Self-Referrals in Google Analytics

One of the very useful reports in Google Analytics is the ‘Referring Sites’ report.  This tells you specific sites that have links to your site and are directing traffic to you.  With this info you can strengthen ties with these sites, aim for traffic from similar sites, and otherwise leverage these connections.

Referring Sites Report

Referring Sites Report

Common situation that causes head-scratching in Google Analytics is when a person sees that referrals are coming from his/her own site.  The referral below is all well and good…except the site it is referring visitors to is ‘bcbeer.ca‘:

self-referral example

self-referral example

These self-referrals can be caused by a couple of things, but I recently came across a post on Avinash Kaushik’s legendary Occam’s Razor blog where, in the comments below the article, Robbin Steif laid out the most common reasons for self-referrals:

  1. The site has subdomains or cross domains and the GA configuration is not set up to recognize these as part of the same domain.  A common scenario is the subdomain has the same tracking code as the main domain, but GA considers them separate entities, so visitors that move from the main domain to the subdomain are counted as referrals from the main domain. (For advice on how to fix: How do I track all of the subdomains for my site..?)
  2. The site may be set up correctly, but may have been set up incorrectly in the past (as the situation in #1), and there are still users with incorrect cookie information visiting the site.
  3. Traffic from untagged pages on your site to tagged pages.  Another good reason for ensuring that GA tracking code is pasted into every page on your site.

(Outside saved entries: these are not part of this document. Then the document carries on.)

(* ===== verification/CliProgress.v ===== *)
(** cli/subcommands/progress.go: [ArchiveProgress] as a transition system of the
    goroutine that walks the source and of the consumer that writes the archive,
    with the channels between them; whatever their interleaving, the consumer
    gets every entry in order and the total is known when it is done. *)
From S2P Require Import Prelude.

(** ** The system *)

(** Where the goroutine is: at the top of its loop, about to send an entry, about
    to send the error, or in its deferred closes of [sink], [fault] and [done]. *)
Inductive sizer_at (A : Type) := Sizing | Sending (x : A) | Faulting (e : error) | CloseSink | CloseFault | CloseDone | Finished.
Arguments Sizing {A}. Arguments Sending {A}. Arguments Faulting {A}. Arguments CloseSink {A}.
Arguments CloseFault {A}. Arguments CloseDone {A}. Arguments Finished {A}.
(** How the consumer ended, and where it is: in its loop with the channels that
    it still listens to, or waiting for [done]. *)
Inductive outcome := Complete | Interrupted (e : error) | Abandoned.
Inductive consumer_at := Listening (to_sink to_fault : bool) | AwaitDone | Stopped (how : outcome).

(** The variables and channels of one call; [ap_source] is what the source still
    has, with its error, [ap_yielded] what the consumer was given. *)
Record archive_state (A : Type) := ArchiveState {
  ap_source : list A; ap_error : option error; ap_sizer : sizer_at A; ap_size : Z;
  ap_sink : list A; ap_sink_closed : bool; ap_fault_closed : bool; ap_done_closed : bool;
  ap_halt : bool; ap_total : option Z; ap_consumer : consumer_at; ap_yielded : list A
}.
Arguments ArchiveState {A}.
Arguments ap_source {A}. Arguments ap_error {A}. Arguments ap_sizer {A}. Arguments ap_size {A}. Arguments ap_sink {A}.
Arguments ap_sink_closed {A}. Arguments ap_fault_closed {A}. Arguments ap_done_closed {A}. Arguments ap_halt {A}.
Arguments ap_total {A}. Arguments ap_consumer {A}. Arguments ap_yielded {A}.
(** One step of the goroutine or of the consumer; a consumer may stop early. *)
Inductive archive_action := Take | Send | Fault | Close | Recv (go_on : bool) | SinkClosed | FaultClosed | ListenDone | Done.
Definition sink_capacity : nat := 10000.

Section Progress.
Context {A : Type} (cap : nat) (sizer : A -> Z).
Implicit Types (s : archive_state A) (a : archive_action).

Definition archive_start (source : list A * option error) : archive_state A :=
  ArchiveState source.1 source.2 Sizing 0 [] false false false false None (Listening true true) [].
Definition sizer_to (pc : sizer_at A) s : archive_state A :=
  let '(ArchiveState src err _ size sink sc fc dc halt total con out) := s in ArchiveState src err pc size sink sc fc dc halt total con out.
(** The consumer returns: the deferred [halt.Store(true)]. *)
Definition stop_consumer (how : outcome) s : archive_state A :=
  let '(ArchiveState src err pc size sink sc fc dc _ total _ out) := s in
  ArchiveState src err pc size sink sc fc dc true total (Stopped how) out.
Definition consumer_to (con : consumer_at) s : archive_state A :=
  let '(ArchiveState src err pc size sink sc fc dc halt total _ out) := s in ArchiveState src err pc size sink sc fc dc halt total con out.

Definition archive_step a s : option (archive_state A) :=
  let '(ArchiveState src err pc size sink sc fc dc halt total con out) := s in
  match a, pc, con with
  | Take, Sizing, _ =>
      match src, err with
      | x :: src', _ =>
          if halt then Some (sizer_to CloseSink s)
          else Some (ArchiveState src' err (Sending x) (size + sizer x) sink sc fc dc halt total con out)
      | [], Some e => Some (sizer_to (if halt then CloseSink else Faulting e) s)
      | [], None => Some (ArchiveState src err CloseSink size sink sc fc dc halt (Some size) con out)
      end
  | Send, Sending x, _ =>
      if bool_decide (length sink < cap)%nat
      then Some (ArchiveState src err Sizing size (sink ++ [x]) sc fc dc halt total con out) else None
  | Fault, Faulting e, Listening _ true => Some (sizer_to CloseSink (stop_consumer (Interrupted e) s))
  | Close, CloseSink, _ => Some (ArchiveState src err CloseFault size sink true fc dc halt total con out)
  | Close, CloseFault, _ => Some (ArchiveState src err CloseDone size sink sc true dc halt total con out)
  | Close, CloseDone, _ => Some (ArchiveState src err Finished size sink sc fc true halt total con out)
  | Recv go_on, _, Listening true _ =>
      match sink with
      | x :: sink' =>
          let s' := ArchiveState src err pc size sink' sc fc dc halt total con (out ++ [x]) in
          Some (if go_on then s' else stop_consumer Abandoned s')
      | [] => None
      end
  | SinkClosed, _, Listening true f => if sc && bool_decide (sink = []) then Some (consumer_to (Listening false f) s) else None
  | FaultClosed, _, Listening l true => if fc then Some (consumer_to (Listening l false) s) else None
  | ListenDone, _, Listening false false => Some (consumer_to AwaitDone s)
  | Done, _, AwaitDone => if dc then Some (stop_consumer Complete s) else None
  | _, _, _ => None
  end.
(** The states after a sequence of steps. *)
Inductive archive_run (source : list A * option error) : list archive_action -> archive_state A -> Prop :=
  | run_start : archive_run source [] (archive_start source)
  | run_step l a s s' : archive_run source l s -> archive_step a s = Some s' -> archive_run source (l ++ [a]) s'.

(** ** Invariant *)

Definition in_hand (pc : sizer_at A) : list A := match pc with Sending x => [x] | _ => [] end.
Definition sum_size (l : list A) : Z := foldr (λ x n, sizer x + n) 0 l.
Definition closing (pc : sizer_at A) : bool := match pc with CloseSink | CloseFault | CloseDone | Finished => true | _ => false end.
Definition closed_by (pc : sizer_at A) : bool * bool * bool :=
  match pc with
  | CloseFault => (true, false, false) | CloseDone => (true, true, false) | Finished => (true, true, true) | _ => (false, false, false)
  end.
Definition running (con : consumer_at) : bool := match con with Stopped _ => false | _ => true end.

Record archive_inv (source : list A * option error) s : Prop := {
  inv_entries : ap_yielded s ++ ap_sink s ++ in_hand (ap_sizer s) ++ ap_source s = source.1;
  inv_error : ap_error s = source.2;
  inv_size : ap_size s = sum_size (ap_yielded s ++ ap_sink s ++ in_hand (ap_sizer s));
  inv_closed : (ap_sink_closed s, ap_fault_closed s, ap_done_closed s) = closed_by (ap_sizer s);
  inv_halt : ap_halt s = negb (running (ap_consumer s));
  inv_fault : ∀ e, ap_sizer s = Faulting e -> source.2 = Some e ∧ ap_source s = [];
  inv_closing : running (ap_consumer s) = true -> closing (ap_sizer s) = true ->
    ap_source s = [] ∧ source.2 = None ∧ ap_total s = Some (ap_size s);
  inv_listen : match ap_consumer s with
               | Listening l f => (l = false -> ap_sink s = [] ∧ ap_sink_closed s = true) ∧ (f = false -> ap_fault_closed s = true)
               | AwaitDone => ap_sink s = [] ∧ ap_sink_closed s = true ∧ ap_fault_closed s = true
               | Stopped Complete => ap_sizer s = Finished ∧ ap_yielded s = source.1 ∧ source.2 = None ∧ ap_total s = Some (sum_size source.1)
               | Stopped (Interrupted e) => source.2 = Some e
               | Stopped Abandoned => True
               end
}.

Lemma sum_size_app l k : sum_size (l ++ k) = sum_size l + sum_size k.
Proof. induction l as [|x l IH]; simpl; lia. Qed.

Lemma archive_inv_start source : archive_inv source (archive_start source).
Proof. by constructor. Qed.

Ltac inv_fields := constructor; simpl in *; rewrite <-?app_assoc, ?app_nil_r in *; simpl in *;
  rewrite ?sum_size_app in *; simpl in *; try done; try lia; try (intros; simplify_eq; done); try (by destruct_and?; simplify_eq).
Lemma archive_inv_step source a s s' : archive_inv source s -> archive_step a s = Some s' -> archive_inv source s'.
Proof.
  destruct s as [src err pc size sink sc fc dc halt total con out].
  intros [He Hr Hs Hc Hh Hf Hcl Hl]. simpl in *. subst err halt.
  destruct a; simpl; intros E.
  - destruct pc; try done. destruct src as [|x src]; [|destruct con as [| |[]]; simpl in *; simplify_eq; inv_fields].
    destruct (source.2) as [e|] eqn:Es; simplify_eq; destruct con as [| |[]]; simpl in *; inv_fields; try (rewrite Es; naive_solver).
  - destruct pc; try done. case_bool_decide; simplify_eq. destruct con as [[] []| |[]]; inv_fields; naive_solver.
  - destruct pc; try done. destruct con as [? []| |]; simplify_eq. destruct (Hf e eq_refl). inv_fields.
  - destruct pc; try done; simpl in *; simplify_eq; destruct con as [[] []| |[]]; inv_fields; naive_solver.
  - destruct con as [[] f| |]; [|by destruct pc..]. destruct sink as [|x sink]; [by destruct pc|].
    assert (s' = (if go_on then λ s, s else stop_consumer Abandoned)
      (ArchiveState src source.2 pc size sink sc fc dc false total (Listening true f) (out ++ [x]))) as ->
      by (destruct pc, go_on; simpl in E; by simplify_eq).
    destruct go_on; inv_fields.
  - destruct con as [[] f| |]; [|by destruct pc..]. destruct sc; [|by destruct pc].
    destruct sink as [|x sink]; [|by destruct pc]. assert (s' = ArchiveState src source.2 pc size [] true fc dc false total (Listening false f) out) as ->
      by (destruct pc; simpl in E; by simplify_eq).
    inv_fields; naive_solver.
  - destruct con as [l []| |]; [|by destruct pc..]. destruct fc; [|by destruct pc].
    assert (s' = ArchiveState src source.2 pc size sink sc true dc false total (Listening l false) out) as -> by (destruct pc; simpl in E; by simplify_eq).
    inv_fields; naive_solver.
  - destruct con as [[] []| |]; [by destruct pc..| |by destruct pc|by destruct pc].
    assert (s' = ArchiveState src source.2 pc size sink sc fc dc false total AwaitDone out) as -> by (destruct pc; simpl in E; by simplify_eq).
    inv_fields; naive_solver.
  - destruct con; [by destruct pc| |by destruct pc]. destruct dc; [|by destruct pc].
    assert (pc = Finished) as -> by (by destruct pc). destruct (Hcl eq_refl eq_refl) as (-> & Hn & ->). destruct Hl as (-> & _).
    assert (s' = ArchiveState [] source.2 Finished size [] sc fc true true (Some size) (Stopped Complete) out) as -> by (simpl in E; by simplify_eq).
    simpl in *. rewrite app_nil_r in *. subst. by inv_fields.
Qed.

Lemma archive_inv_run source l s : archive_run source l s -> archive_inv source s.
Proof. induction 1; [apply archive_inv_start|by eapply archive_inv_step]. Qed.

(** ** Progress and termination *)

(** A bound on the steps that are left. *)
Definition sizer_rank (pc : sizer_at A) : nat :=
  match pc with Sizing | Sending _ => 5 | Faulting _ => 4 | CloseSink => 3 | CloseFault => 2 | CloseDone => 1 | Finished => 0 end.
Definition consumer_rank (con : consumer_at) : nat :=
  match con with
  | Listening l f => 2 + (if l then 1 else 0) + (if f then 1 else 0) | AwaitDone => 1 | Stopped _ => 0
  end.
Definition steps_left s : nat :=
  3 * length (ap_source s) + 2 * length (in_hand (ap_sizer s)) + length (ap_sink s) + sizer_rank (ap_sizer s) + consumer_rank (ap_consumer s).

Lemma step_decreases a s s' : archive_step a s = Some s' -> (steps_left s' < steps_left s)%nat.
Proof.
  destruct s as [src err pc size sink sc fc dc halt total con out]. unfold steps_left.
  destruct a, pc, con; simpl; try done; intros E; repeat (case_match; simplify_eq); simplify_eq; simpl; rewrite ?length_app; simpl; try lia.
Qed.
Lemma steps_bounded source l s : archive_run source l s -> (length l + steps_left s <= steps_left (archive_start source))%nat.
Proof.
  induction 1 as [|l a s s' Hr IH E]; [simpl; lia|]. apply step_decreases in E. rewrite length_app. simpl length. lia.
Qed.

(** While the consumer goes on, somebody can step. *)
Lemma can_step source s :
  (0 < cap)%nat -> archive_inv source s -> running (ap_consumer s) = true -> ∃ a s', archive_step a s = Some s' ∧ a <> Recv false.
Proof.
  destruct s as [src err pc size sink sc fc dc halt total con out].
  intros Hcap [He Hr Hs Hc Hh Hf Hcl Hl] Hrun. simpl in *. subst err halt.
  destruct pc as [|x|e| | | |].
  - exists Take. simpl. destruct src; [destruct (source.2)|]; rewrite Hrun; eauto.
  - destruct sink as [|y sink]; [exists Send; simpl; rewrite bool_decide_true by (simpl; lia); eauto|].
    destruct con as [[] f| |]; [exists (Recv true); simpl; eauto|naive_solver..].
  - destruct con as [l []| |]; [exists Fault; simpl; eauto|naive_solver..].
  - exists Close. simpl. eauto.
  - exists Close. simpl. eauto.
  - exists Close. simpl. eauto.
  - simpl in Hc. simplify_eq. destruct con as [[] f| |]; [| | |done].
    + destruct sink as [|y sink]; [exists SinkClosed|exists (Recv true)]; simpl; eauto.
    + destruct f; [exists FaultClosed|exists ListenDone]; simpl; eauto.
    + exists Done. simpl. eauto.
Qed.
End Progress.

(** C20. However the goroutine that walks a directory and the writer of the
    archive interleave, an upload never hangs and never loses a file: every run
    takes at most three steps for each entry and nine more, as long as the writer
    goes on one of the two can step, and when it is through, it was given every
    entry of the source in its order, the source had no error, and the total that
    the progress is measured against is the sum of the sizes; when it was
    interrupted, it was by the error of the source, and it had been given a first
    part of the entries. *)
Theorem upload_source_complete (A : Type) (cap : nat) (sizer : A -> Z) (source : list A * option error) (l : list archive_action) (s : archive_state A)
  (Hcap : (0 < cap)%nat) (Hrun : archive_run cap sizer source l s) :
  (length l <= 3 * length source.1 + 9)%nat ∧
  (running (ap_consumer s) = true -> ∃ a s', archive_step cap sizer a s = Some s' ∧ a <> Recv false) ∧
  (ap_consumer s = Stopped Complete ->
     ap_yielded s = source.1 ∧ source.2 = None ∧ ap_total s = Some (sum_size sizer source.1)) ∧
  (∀ e, ap_consumer s = Stopped (Interrupted e) -> source.2 = Some e ∧ ap_yielded s `prefix_of` source.1).
Proof.
  pose proof (archive_inv_run _ _ _ _ _ Hrun) as Hinv. split_and!.
  - pose proof (steps_bounded _ _ _ _ _ Hrun) as Hb. unfold steps_left in Hb. simpl in Hb. lia.
  - by eapply can_step.
  - intros E. destruct Hinv as [_ _ _ _ _ _ _ Hl]. rewrite E in Hl. naive_solver.
  - intros e E. destruct Hinv as [He _ _ _ _ _ _ Hl]. rewrite E in Hl. split; [done|]. rewrite <-He. by eexists.
Qed.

Another commentor on the same blog post suggested that self-referrals can also come from absolute links on your site:

“If the URL in your hyperlinks read http://www.yoursite.com/movies/movies.aspx …they should instead read /movies/movies.aspx.”

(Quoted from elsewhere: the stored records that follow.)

(* ===== verification/SetupSpec.v ===== *)
(** What the commands that set a server up leave on its disk, and that it starts
    on it. *)
From S2P Require Import Prelude GoStrings Bytes GoPath Schema World BaseFs Crypto Models Tar Updates FsHandles Tuf TufFs TufSpec TufLife TufKeys Encoding Http Limiter ApiStorage Scopes Users UserOps Auth AuthLocal UiApi Gateway WebPages SetupPki Setup.
Import Users.

(** ** What a command leaves alone *)

(** Outside of [S] nothing changes but directories of [made] that appear; the
    clock stands still and the random source is the same. *)
Definition kept_files (made S : string -> Prop) (w w' : world) : Prop :=
  ∀ k, ~ S k -> fs w' !! k = fs w !! k \/ (made k ∧ fs w !! k = None ∧ fs w' !! k = Some Dir).
Definition kept (made S : string -> Prop) (w w' : world) : Prop :=
  kept_files made S w w' ∧ clock w' = clock w ∧ rnd w' = rnd w ∧ faults w' `suffix_of` faults w.
#[export] Instance kept_preorder made S : PreOrder (kept made S).
Proof.
  split; [by intros w; split; [left|]|]. intros w1 w2 w3 (H1 & Hc1 & Hr1 & Hf1) (H2 & Hc2 & Hr2 & Hf2). split; [|split_and!; [congruence..|by etrans]].
  intros k Hk. destruct (H1 k Hk) as [E1|(Hm & E1 & E2)], (H2 k Hk) as [E3|(Hm' & E3 & E4)]; rewrite ?E3, ?E1; try (by left); right; split_and!; congruence.
Qed.
Lemma kept_wider {A} made (S T : string -> Prop) (m : IO A) P : (∀ k, S k -> T k) -> keeps (kept made S) m P -> keeps (kept made T) m P.
Proof. intros Hs H w r w' E. destruct (H _ _ _ E) as [[Hk Ho] Hr]. split; [|done]. split; [|done]. intros k Hn. apply Hk. auto. Qed.
Lemma kept_agree made S keys w w' : agree_but keys w w' -> fs_only w w' -> (∀ k, k ∈ keys -> S k) -> kept made S w w'.
Proof.
  intros H (Hc & _ & Hr & _ & Hf) Hs. split; [|done]. intros k Hk. left. apply H. intros Hx. by apply Hk, Hs.
Qed.
Lemma kept_file_at made S w w' k : kept made S w w' -> ~ S k -> file_at w' k = file_at w k.
Proof. intros [H _] Hk. unfold file_at. destruct (H k Hk) as [->|(_ & -> & ->)]; done. Qed.
Lemma kept_dir made S w w' k : kept made S w w' -> ~ S k -> fs w !! k = Some Dir -> fs w' !! k = Some Dir.
Proof. intros [H _] Hk E. destruct (H k Hk) as [->|(_ & _ & ->)]; done. Qed.
Lemma kept_calm made S w w' : kept made S w w' -> faults w = [] -> faults w' = [].
Proof. intros (_ & _ & _ & H). by apply suffix_no_faults. Qed.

This seems unlikely, since in such a case the cookies on the user’s browser would indicate that she is not a new visitor to the site.  However, it may be worth looking into once the other 3 common causes are eliminated.

Advertisements

Excluding Visitors from Google Analytics via Cookie

Normally when you are setting up Google Analytics (or any other web analytics program for that matter), you want to set it up so that it doesn’t count traffic from visitors using the site on behalf of the site owner. This may include employees of the company that owns the site, web developers or online marketers contracted by the site owner, etc.

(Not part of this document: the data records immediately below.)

(** * LEDControl: the per-strip animation state machine

    A shallow embedding of [LEDControl.cpp] (an Arduino library on top of
    FastLED): the constructor, the mode setters and [update], the function
    that advances a strip by one tick, with the two shift helpers.

    Conventions of the embedding.
    - [int] values are integers.  The one computation that can leave the
      range of an [int] is the product [_ledCount*percent] of
      [setProgress]: it is exact within the 16 bits every [int] has, and
      the platform's beyond ([mul_int]).
    - [unsigned long] is the 32-bit type of the Arduino boards; its
      wrap-around is written out ([to_ulong]).
    - The pixel array belongs to the caller and is reached through a
      pointer.  It is a list here; a read or write outside of it, like any
      other behaviour the language leaves undefined, makes the operation
      return [None].
    - What lives outside of the file (the header with the numeric values of
      the mode constants, FastLED's colour conversions, the machine's
      treatment of a too large shift count and of a too large product) is
      collected in a [Platform]. *)

From stdpp Require Import base numbers option list.
From Stdlib Require Import ZArith Lia.

Local Open Scope Z_scope.

(** ** Colours *)

(** FastLED's [CRGB]: three 8-bit channels. *)
Record CRGB : Type := mkCRGB { red : Z; green : Z; blue : Z }.

(** [CRGB::Black] *)
Definition Black : CRGB := mkCRGB 0 0 0.

(** [operator==] on [CRGB] compares the three channels. *)
Definition CRGB_eqb (a b : CRGB) : bool :=
  (red a =? red b) && (green a =? green b) && (blue a =? blue b).

(** ** Modes *)

(** Modelled from the spec: [LEDControl.h], which declares the mode
    constants, is not among the sources.  The constructors are the case
    labels of the [switch] in [update], the modes the spec lists;
    [_mode] is only ever assigned one of them. *)
Inductive Mode : Type :=
  | MODE_UNDEF | MODE_OFF | MODE_ON | MODE_RUNFWD | MODE_RUNREV
  | MODE_RAINBF | MODE_RAINBR | MODE_CYLON | MODE_BITMAP | MODE_MARQUEE
  | MODE_BREATHE.

(** ** What the file takes from outside *)

Record Platform : Type := mkPlatform {
  (** the [int] behind each mode constant (the header is not at hand) *)
  code : Mode -> Z;
  (** FastLED: the conversion run by [leds[i] = CHSV(h,s,v)] *)
  hsv2rgb : Z -> Z -> Z -> CRGB;
  (** FastLED: [c %= scale], which dims a colour *)
  nscale8_video : CRGB -> Z -> CRGB;
  (** [x << s] and [x >> s] for a count [s] outside of [0..31], which
      C++ leaves undefined and machines answer differently *)
  shl_wide : Z -> Z -> Z;
  shr_wide : Z -> Z -> Z;
  (** [a * b] on two [int]s when the product leaves the 16-bit range:
      exact as long as it fits the [int] of the board, which has 16 or 32
      bits, and left undefined by C++ beyond *)
  mul_wide : Z -> Z -> Z
}.

(** ** [int] arithmetic *)

(** The range every [int] has. *)
Definition fits_int16 (x : Z) : bool := (-32768 <=? x) && (x <=? 32767).

(** [a * b] on two [int]s. *)
Definition mul_int (P : Platform) (a b : Z) : Z :=
  if fits_int16 (a * b) then a * b else mul_wide P a b.

(** The machine answer of a board with 32-bit [int]s in two's complement:
    the product wraps round, that is, it loses the multiple of [2 ^ 32]
    that brings it into the range from [- 2 ^ 31] to [2 ^ 31 - 1]. *)
Definition mul_wrap32 (a b : Z) : Z :=
  let x := a * b in
  x - Z.shiftl (Z.shiftr (x + Z.shiftl 1 31) 32) 32.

Usually this is done quite simply by using a filter to exclude the IP addresses of the visitors in question. There is a twist, in that you need to use regular expressions (which in this case means using the ‘\’ in front of the ‘.’s in the IP addresses so they are not treated as wildcards), but the process is pretty well explained in the Google Analytics help topic called ‘How do I exclude my internal traffic from reports?’. Google even provides an IP range tool to help with getting the right regular expression to cover a range of IP addresses.

Of course, this process assumes that the visitors that you want to screen out are operating from fixed IP addresses. For people working from home, or even small businesses, this may be not be the case, as they may using IP addresses dynamically provided by their ISP. The way to address this is through use of a cookie that can be set upon visiting a page dedicated for this purpose and then filtering out visitors based on the presence of the cookie.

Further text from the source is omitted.